What to work on:
Provide the number of lines below that include "Labels", without any other words.

[Extracted material]

(** * Active-learning notebook: a shallow embedding of its trial loop

    The notebook [active_classifictaion.ipynb] draws an initial random
    sample from a pool of molecules, builds a modAL [ActiveLearner] and runs
    query / oracle / teach cycles, then compares the number of actives found
    with a random baseline.  The cells are translated one by one.  numpy's
    global random state and the calls made on the learner are threaded
    through a small state-and-exception monad, so that the order and the
    arguments of the calls can be stated. *)

From Stdlib Require Import Ascii String.
From Stdlib Require Import List ZArith Lia Permutation Sorted Bool Arith.
Import ListNotations.
Open Scope Z_scope.

(** ** Python exceptions and results *)

Inductive PyExn : Type :=
| ValueError_larger_sample   (* np.random.choice: "Cannot take a larger sample than
                                population when 'replace=False'"; at an empty
                                population the same error is worded "'a' cannot
                                be empty unless no samples are taken" *)
| IndexError                 (* "index i is out of bounds for axis 0 with size n",
                                "arrays used as indices must be of integer (or
                                boolean) type" *)
| ValueError_no_arrays       (* np.stack: "need at least one array to stack" *)
| ValueError_shapes          (* np.stack: "all input arrays must have the same shape" *)
| TypeError.                 (* RDKit handed a float (a missing field) for a SMILES *)

Inductive Result (A : Type) : Type :=
| Ok (a : A)
| Raise (e : PyExn).
Arguments Ok {A} a.
Arguments Raise {A} e.

(** ** Data *)

(** A fingerprint is a numpy vector of bits, a label an int64. *)
Definition Fingerprint : Type := list Z.
Definition Features : Type := list Fingerprint.
Definition Labels : Type := list Z.

(** One row of the data frame read from [data/screen.csv], with the [fp]
    column added by the second statement of that cell. *)
Record Row : Type := { smiles : string; y : Z; fp : Fingerprint }.
Definition DataFrame : Type := list Row.

(** [df.y.values], [df.fp.values] and [len(df)]. *)
Definition y_values (d : DataFrame) : Labels := map y d.
Definition fp_values (d : DataFrame) : Features := map fp d.
Definition len (d : DataFrame) : nat := length d.

(** int64 arithmetic: numpy scalars wrap around. *)
Definition wrap64 (z : Z) : Z := (z + 2 ^ 63) mod 2 ^ 64 - 2 ^ 63.
Definition add64 (a b : Z) : Z := wrap64 (a + b).

(** Python's builtin [sum] over an int64 array: starts from 0 and adds the
    elements left to right. *)
Definition py_sum (l : list Z) : Z := fold_left add64 l 0.

(** The sum over the integers, for comparison. *)
Fixpoint sumZ (l : list Z) : Z :=
  match l with
  | [] => 0
  | v :: rest => v + sumZ rest
  end.

(** [a[idx]] where [idx] is an integer array of positions (what
    [np.random.choice] draws from a range and what a query returns): every
    position has to be in range. *)
Fixpoint take {A : Type} (a : list A) (idx : list nat) : Result (list A) :=
  match idx with
  | [] => Ok []
  | i :: rest =>
      match nth_error a i with
      | None => Raise IndexError
      | Some v =>
          match take a rest with
          | Ok vs => Ok (v :: vs)
          | Raise e => Raise e
          end
      end
  end.

(** An index array as numpy holds it: besides its entries it has a dtype,
    and only integer arrays can be used as indices. *)
Inductive Dtype : Type := int64 | float64.

Record IndexArray : Type := { dtype : Dtype; items : list nat }.

Definition int_array (l : list nat) : IndexArray :=
  {| dtype := int64; items := l |}.

(** numpy's type promotion for the two dtypes. *)
Definition promote (a b : Dtype) : Dtype :=
  match a, b with
  | int64, int64 => int64
  | _, _ => float64
  end.

(** [np.append(a, b)] *)
Definition np_append (a b : IndexArray) : IndexArray :=
  {| dtype := promote (dtype a) (dtype b); items := items a ++ items b |}.

(** The dtype of [np.array(range(n))]: an empty range gives a float
    array. *)
Definition range_dtype (n : nat) : Dtype :=
  if (n =? 0)%nat then float64 else int64.

(** [a[idx]] for an index array [idx]: a float array is refused. *)
Definition take_at {A : Type} (a : list A) (idx : IndexArray) : Result (list A) :=
  match dtype idx with
  | int64 => take a (items idx)
  | float64 => Raise IndexError
  end.

(** The position an integer index denotes in an array of [n] entries:
    negative indices count from the end. *)
Definition position (n : nat) (i : Z) : option nat :=
  if (0 <=? i) && (i <? Z.of_nat n) then Some (Z.to_nat i)
  else if (- Z.of_nat n <=? i) && (i <? 0) then Some (Z.to_nat (Z.of_nat n + i))
  else None.

(** [a[idx]] for a list or array of integers of either sign. *)
Fixpoint np_index {A : Type} (a : list A) (idx : list Z) : Result (list A) :=
  match idx with
  | [] => Ok []
  | i :: rest =>
      match position (length a) i with
      | None => Raise IndexError
      | Some k =>
          match nth_error a k with
          | None => Raise IndexError
          | Some v =>
              match np_index a rest with
              | Ok vs => Ok (v :: vs)
              | Raise e => Raise e
              end
          end
      end
  end.

(** [np.stack(arrays)]: at least one array, all of one shape. *)
Definition np_stack (arrays : list Fingerprint) : Result Features :=
  match arrays with
  | [] => Raise ValueError_no_arrays
  | a :: rest =>
      if forallb (fun b => (length b =? length a)%nat) rest then Ok arrays
      else Raise ValueError_shapes
  end.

[/Extracted material]

Your response:
2